AIM OF THE TASK => Every line below from the one containing "(** ** Row engine on dense rows *)" through the one containing "(** [mergeRowLeft] is" must be transcribed exactly. Omit all lines outside that stretch.

Saved data entries:
* * * * * * *

(** * cap-worker: challenge / token lifecycle of the storage Durable Object

    A shallow embedding of [src/index.ts]: the [CapStorageDurableObject]
    class (alarm sweep, [finalizeRedeem], [validateAndConsumeToken]), the
    [hashToken] helper and the [fetch] routes that call them.

    Modelling choices, each kept next to the definition it concerns:
    - the Durable Object's key-value storage is a [gmap string Stored];
    - asynchronous methods are computations of a state-and-exception
      monad [Js] over a [World] (storage, alarm slot, clock, console,
      and the faults the storage back end is going to raise);
    - timestamps ([Date.now()], [expires]) are integers (milliseconds);
    - strings are byte strings (the UTF-8 form of the JavaScript text). *)

From stdpp Require Import base option list strings gmap fin_maps.
From Stdlib Require Import ZArith Lia Ascii.

Local Open Scope string_scope.
Local Open Scope Z_scope.

(** ** Stored values *)

(** [interface Challenge] *)
Module Challenge.
Record params := { c : Z; s : Z; d : Z }.
Record t := { challenge : params; token : string; expires : Z }.
End Challenge.

(** [interface StoredToken] *)
Module StoredToken.
Record t := { expires : Z }.
End StoredToken.

(** What a storage key can hold.  JavaScript's storage is untyped: the
    type argument of [get<T>] is erased, and the code only ever reads the
    [expires] property of what it finds. *)
Inductive Stored :=
| ChallengeRec (ch : Challenge.t)
| TokenRec (tk : StoredToken.t).

Definition expires_of (r : Stored) : Z :=
  match r with
  | ChallengeRec ch => Challenge.expires ch
  | TokenRec tk => StoredToken.expires tk
  end.

Definition ERR_NOT_FOUND : string := "NOT_FOUND".
Definition ERR_EXPIRED : string := "EXPIRED".
Definition CLEANUP_INTERVAL_MS : Z := 60 * 1000.

(** ** Effects *)

(** A thrown JavaScript value: an [Error] carrying a message, or anything
    for which [err instanceof Error] is false. *)
Inductive Thrown :=
| JsError (message : string)
| NotAnError.

Inductive Completion (A : Type) :=
| Returned (a : A)
| Threw (e : Thrown).
Arguments Returned {A} a.
Arguments Threw {A} e.

(** The storage calls the code makes.  A fault plan decides, call by call,
    whether the back end raises instead of performing the call. *)
Inductive StorageOp :=
| OpGet | OpPut | OpDelete | OpList | OpSetAlarm | OpGetAlarm | OpCommit.

Definition Fault : Type := StorageOp → option Thrown.

Record World := mkWorld {
  storage : gmap string Stored;
  alarmTime : option Z;
  clock : Z;
  console : list Thrown;
  faults : list Fault
}.

Definition with_storage (m : gmap string Stored) (w : World) : World :=
  mkWorld m (alarmTime w) (clock w) (console w) (faults w).
Definition with_alarm (a : option Z) (w : World) : World :=
  mkWorld (storage w) a (clock w) (console w) (faults w).
Definition with_clock (t : Z) (w : World) : World :=
  mkWorld (storage w) (alarmTime w) t (console w) (faults w).
Definition with_console (l : list Thrown) (w : World) : World :=
  mkWorld (storage w) (alarmTime w) (clock w) l (faults w).
Definition with_faults (fs : list Fault) (w : World) : World :=
  mkWorld (storage w) (alarmTime w) (clock w) (console w) fs.

(** [async] code: from a world to a completion and the world it leaves. *)
Definition Js (A : Type) : Type := World → Completion A * World.

Definition ret {A} (a : A) : Js A := λ w, (Returned a, w).
Definition throw {A} (e : Thrown) : Js A := λ w, (Threw e, w).
Definition bind {A B} (m : Js A) (k : A → Js B) : Js B :=
  λ w, match m w with
       | (Returned a, w') => k a w'
       | (Threw e, w') => (Threw e, w')
       end.

#[export] Instance Js_ret : MRet Js := @ret.
#[export] Instance Js_bind : MBind Js := λ A B k m, bind m k.

(** [try { body } catch (err) { handler }] *)
Definition try_catch {A} (body : Js A) (handler : Thrown → Js A) : Js A :=
  λ w, match body w with
       | (Returned a, w') => (Returned a, w')
       | (Threw e, w') => handler e w'
       end.

(** A promise that is already settled. *)
Definition settled {A} (r : Completion A) : Js A := λ w, (r, w).

(** [for (const x of xs) { await body(x) }] *)
Fixpoint for_of {A} (xs : list A) (body : A → Js unit) : Js unit :=
  match xs with
  | [] => ret tt
  | x :: rest => body x ;; for_of rest body
  end.
(** * Rules engine of the 2048 sliding-tile puzzle (src/lib/gameLogic.ts)

    A shallow embedding of the board model, the tile spawner, the four
    directional moves and the terminal-state detector, followed by the
    properties the specification states about them.

    Modelling conventions.
    - A JavaScript [number] that holds a tile value, a coordinate, an id or a
      score is an integer of [Z]; the modelled code only compares, adds and
      doubles such numbers.  Integers and doubles agree as long as no number
      passes [MAX_SAFE_INTEGER] (2^53 - 1): the theorems about sums, scores
      and doubled values assume that bound of their input and prove it of
      what the code computes.
    - Tiles whose coordinates are numbers of any kind (fractions, [NaN],
      infinities) are the [NumTile]s; [tilesToGridNum] is [tilesToGrid] on
      them, and it can raise.
    - [Math.random()] is a draw from a tape of rationals; its contract
      (a result in the half-open interval from 0 to 1) is a hypothesis of the
      theorems that need it, and the threshold 0.9 is the rational 9/10.
    - An access to a property of [undefined] raises a [TypeError]; fallible
      functions return a [Result].
    - The optional fields [isNew], [isMerged] and [mergedFrom] of [TileData]
      are never read or written by gameLogic.ts (the object spread carries
      them over untouched); the record keeps the fields the code works on. *)

From Stdlib Require Import ZArith List Bool Lia Permutation Sorted QArith Qround.
Import ListNotations.
Open Scope Z_scope.

(** ** Outcomes of fallible code *)

Inductive Result (A : Type) : Type :=
| Ok (a : A)
| TypeError.
Arguments Ok {A} a.
Arguments TypeError {A}.

Definition bind {A B : Type} (r : Result A) (f : A -> Result B) : Result B :=
  match r with
  | Ok a => f a
  | TypeError => TypeError
  end.

Notation "x <- c ;; k" := (bind c (fun x => k))
  (at level 61, c at next level, right associativity).

Fixpoint mapM {A B : Type} (f : A -> Result B) (l : list A) : Result (list B) :=
  match l with
  | [] => Ok []
  | a :: l' => b <- f a ;; bs <- mapM f l' ;; Ok (b :: bs)
  end.

(** ** Data model (src/types) *)

Record TileData : Type := mkTile {
  id : Z;
  value : Z;
  row : Z;
  col : Z;
  merged : option bool
}.

Definition Grid : Type := list (list Z).

Definition GRID_SIZE : Z := 4.

(** [for (let i = lo; i < hi; i++)] visits [range lo hi]. *)
Definition range (lo hi : Z) : list Z :=
  map (fun i => lo + Z.of_nat i) (seq 0 (Z.to_nat (hi - lo))).

(** ** Dense grids *)

Definition createEmptyGrid (size : Z) : Grid :=
  repeat (repeat 0 (Z.to_nat size)) (Z.to_nat size).

(** [a[i] = v] on an array: an index below the length overwrites, the index
    equal to the length extends the array by one.  (A larger index would
    leave holes; no loop of the modelled code writes there.) *)
Fixpoint arraySet {A : Type} (a : list A) (i : nat) (v : A) : list A :=
  match a, i with
  | [], O => [v]
  | [], S _ => []
  | _ :: a', O => v :: a'
  | x :: a', S i' => x :: arraySet a' i' v
  end.

(** [grid[r][c]], read inside the grid. *)
Definition cell (grid : Grid) (r c : Z) : Z :=
  nth (Z.to_nat c) (nth (Z.to_nat r) grid []) 0.

(** [grid[r][c] = v], written inside the grid. *)
Definition setCell (grid : Grid) (r c : Z) (v : Z) : Grid :=
  arraySet grid (Z.to_nat r) (arraySet (nth (Z.to_nat r) grid []) (Z.to_nat c) v).

Definition inGrid (size : Z) (tile : TileData) : bool :=
  (0 <=? row tile) && (row tile <? size) && (0 <=? col tile) && (col tile <? size).

(** The callback of [tiles.forEach] in [tilesToGrid], on a tile whose
    coordinates are integers ([writeNumTile] is the callback on any
    numbers). *)
Definition writeTile (size : Z) (grid : Grid) (tile : TileData) : Grid :=
  if inGrid size tile
  then setCell grid (row tile) (col tile) (value tile)
  else grid.

Definition tilesToGrid (tiles : list TileData) (size : Z) : Grid :=
  fold_left (writeTile size) tiles (createEmptyGrid size).

(** ** The ambient state: the id counter and the random source *)

Record World : Type := mkWorld {
  nextTileId : Z;
  tape : nat -> Q;
  cursor : nat
}.

Definition Math_random (w : World) : Q * World :=
  (tape w (cursor w),
   {| nextTileId := nextTileId w; tape := tape w; cursor := S (cursor w) |}).

Definition freshTileId (w : World) : Z * World :=
  (nextTileId w,
   {| nextTileId := nextTileId w + 1; tape := tape w; cursor := cursor w |}).

(** ** Tile spawner *)

Record CellPos : Type := mkCell { cellRow : Z; cellCol : Z }.

Record Spawn : Type := mkSpawn {
  tilesWithNew : list TileData;
  newTile : TileData
}.

Definition emptyInRow (grid : Grid) (r : Z) : list CellPos :=
  flat_map
    (fun c => if cell grid r c =? 0 then [mkCell r c] else [])
    (range 0 GRID_SIZE).

Definition emptyCellsOf (grid : Grid) : list CellPos :=
  let top := emptyInRow grid 0 in
  if (Z.of_nat (length top) =? 0)
  then flat_map (emptyInRow grid) (range 1 GRID_SIZE)
  else top.

(** [None] is the [null] of the source ("no space left"). *)
Definition addRandomTile (tiles : list TileData) (w : World)
  : Result (option Spawn * World) :=
  let grid := tilesToGrid tiles GRID_SIZE in
  let emptyCells := emptyCellsOf grid in
  if (Z.of_nat (length emptyCells) =? 0) then Ok (None, w)
  else
    let (u1, w1) := Math_random w in
    let randomIndex := Qfloor (u1 * inject_Z (Z.of_nat (length emptyCells))) in
    match (if randomIndex <? 0 then None
           else nth_error emptyCells (Z.to_nat randomIndex)) with
    | None => TypeError
    | Some pos =>
        let (u2, w2) := Math_random w1 in
        let value := if Qle_bool (9 # 10) u2 then 4 else 2 in
        let (newId, w3) := freshTileId w2 in
        let newTile :=
          {| id := newId; value := value;
             row := cellRow pos; col := cellCol pos; merged := None |} in
        Ok (Some {| tilesWithNew := tiles ++ [newTile]; newTile := newTile |}, w3)
    end.

(** ** Game initialisation *)

Definition initializeGame (w : World)
  : Result ((Grid * list TileData) * World) :=
  let grid := createEmptyGrid GRID_SIZE in
  let tiles := [] in
  r1 <- addRandomTile tiles w ;;
  let (tile1Result, w1) := r1 in
  let tiles :=
    match tile1Result with
    | Some s => tilesWithNew s
    | None => tiles
    end in
  r2 <- addRandomTile tiles w1 ;;
  let (tile2Result, w2) := r2 in
  let tiles :=
    match tile2Result with
    | Some s => tilesWithNew s
    | None => tiles
    end in
  Ok ((grid, tiles), w2).

(** ** Row engine on dense rows *)

Definition slideRowLeft (r : list Z) : list Z :=
  let filteredRow := filter (fun val => negb (val =? 0)) r in
  let newRow := repeat 0 (Z.to_nat GRID_SIZE) in
  fst (fold_left
         (fun (acc : list Z * nat) val =>
            let (newRow, index) := acc in
            (arraySet newRow index val, S index))
         filteredRow (newRow, O)).

(** [mergeRowLeft] is only called on the result of [slideRowLeft], which has
    at least [GRID_SIZE] entries, so the reads at [i] and [i + 1] stay inside
    the row.  The doubled entry and the running [scoreIncrease] are exact
    below [MAX_SAFE_INTEGER]. *)
Definition mergeRowLeft (r : list Z) : list Z * Z :=
  fold_left
    (fun (acc : list Z * Z) i =>
       let (mergedRow, scoreIncrease) := acc in
       let here := nth i mergedRow 0 in
       if negb (here =? 0) && (here =? nth (S i) mergedRow 0)
       then
         let mergedRow1 := arraySet mergedRow i (here * 2) in
         let scoreIncrease1 := scoreIncrease + nth i mergedRow1 0 in
         (arraySet mergedRow1 (S i) 0, scoreIncrease1)
       else acc)
    (seq 0 (Z.to_nat (GRID_SIZE - 1))) (r, 0).

Definition moveRowLeft (r : list Z) : list Z * Z :=
  let slidedOnce := slideRowLeft r in
  let (mergedRow, scoreIncrease) := mergeRowLeft slidedOnce in
  let finalRow := slideRowLeft mergedRow in
  (finalRow, scoreIncrease).

(** ** The id-keyed working map of a move

    [new Map(tiles.map(tile => [tile.id, { ...tile }]))] holds one mutable
    copy per id, in insertion order.  A copy is referred to by its key: the
    row under construction aliases the copies of the map, so a write through
    the row is a write to the map.  [delete] clears [live] and keeps the
    copy, which a row may still refer to; no key is set again after a
    delete. *)

Record Slot : Type := mkSlot {
  key : Z;
  obj : TileData;
  live : bool
}.

Definition TileMap : Type := list Slot.

Fixpoint mapSet (k : Z) (o : TileData) (m : TileMap) : TileMap :=
  match m with
  | [] => [mkSlot k o true]
  | s :: m' => if key s =? k then mkSlot k o true :: m' else s :: mapSet k o m'
  end.

Definition newMap (tiles : list TileData) : TileMap :=
  fold_left (fun m tile => mapSet (id tile) tile m) tiles [].

Fixpoint slotOf (k : Z) (m : TileMap) : option Slot :=
  match m with
  | [] => None
  | s :: m' => if key s =? k then Some s else slotOf k m'
  end.

(** [tilesById.get(k)]: a reference to the copy, or [undefined]. *)
Definition mapGet (k : Z) (m : TileMap) : option Z :=
  match slotOf k m with
  | Some s => if live s then Some k else None
  | None => None
  end.

(** Reading through a reference. *)
Definition load (ref : Z) (m : TileMap) : Result TileData :=
  match slotOf ref m with
  | Some s => Ok (obj s)
  | None => TypeError
  end.

(** Writing through a reference. *)
Fixpoint modify (ref : Z) (f : TileData -> TileData) (m : TileMap) : TileMap :=
  match m with
  | [] => []
  | s :: m' =>
      if key s =? ref then mkSlot (key s) (f (obj s)) (live s) :: m'
      else s :: modify ref f m'
  end.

* * * * * * *

PROBLEM SOLUTION =>
(** ** Row engine on dense rows *)

Definition slideRowLeft (r : list Z) : list Z :=
  let filteredRow := filter (fun val => negb (val =? 0)) r in
  let newRow := repeat 0 (Z.to_nat GRID_SIZE) in
  fst (fold_left
         (fun (acc : list Z * nat) val =>
            let (newRow, index) := acc in
            (arraySet newRow index val, S index))
         filteredRow (newRow, O)).

(** [mergeRowLeft] is only called on the result of [slideRowLeft], which has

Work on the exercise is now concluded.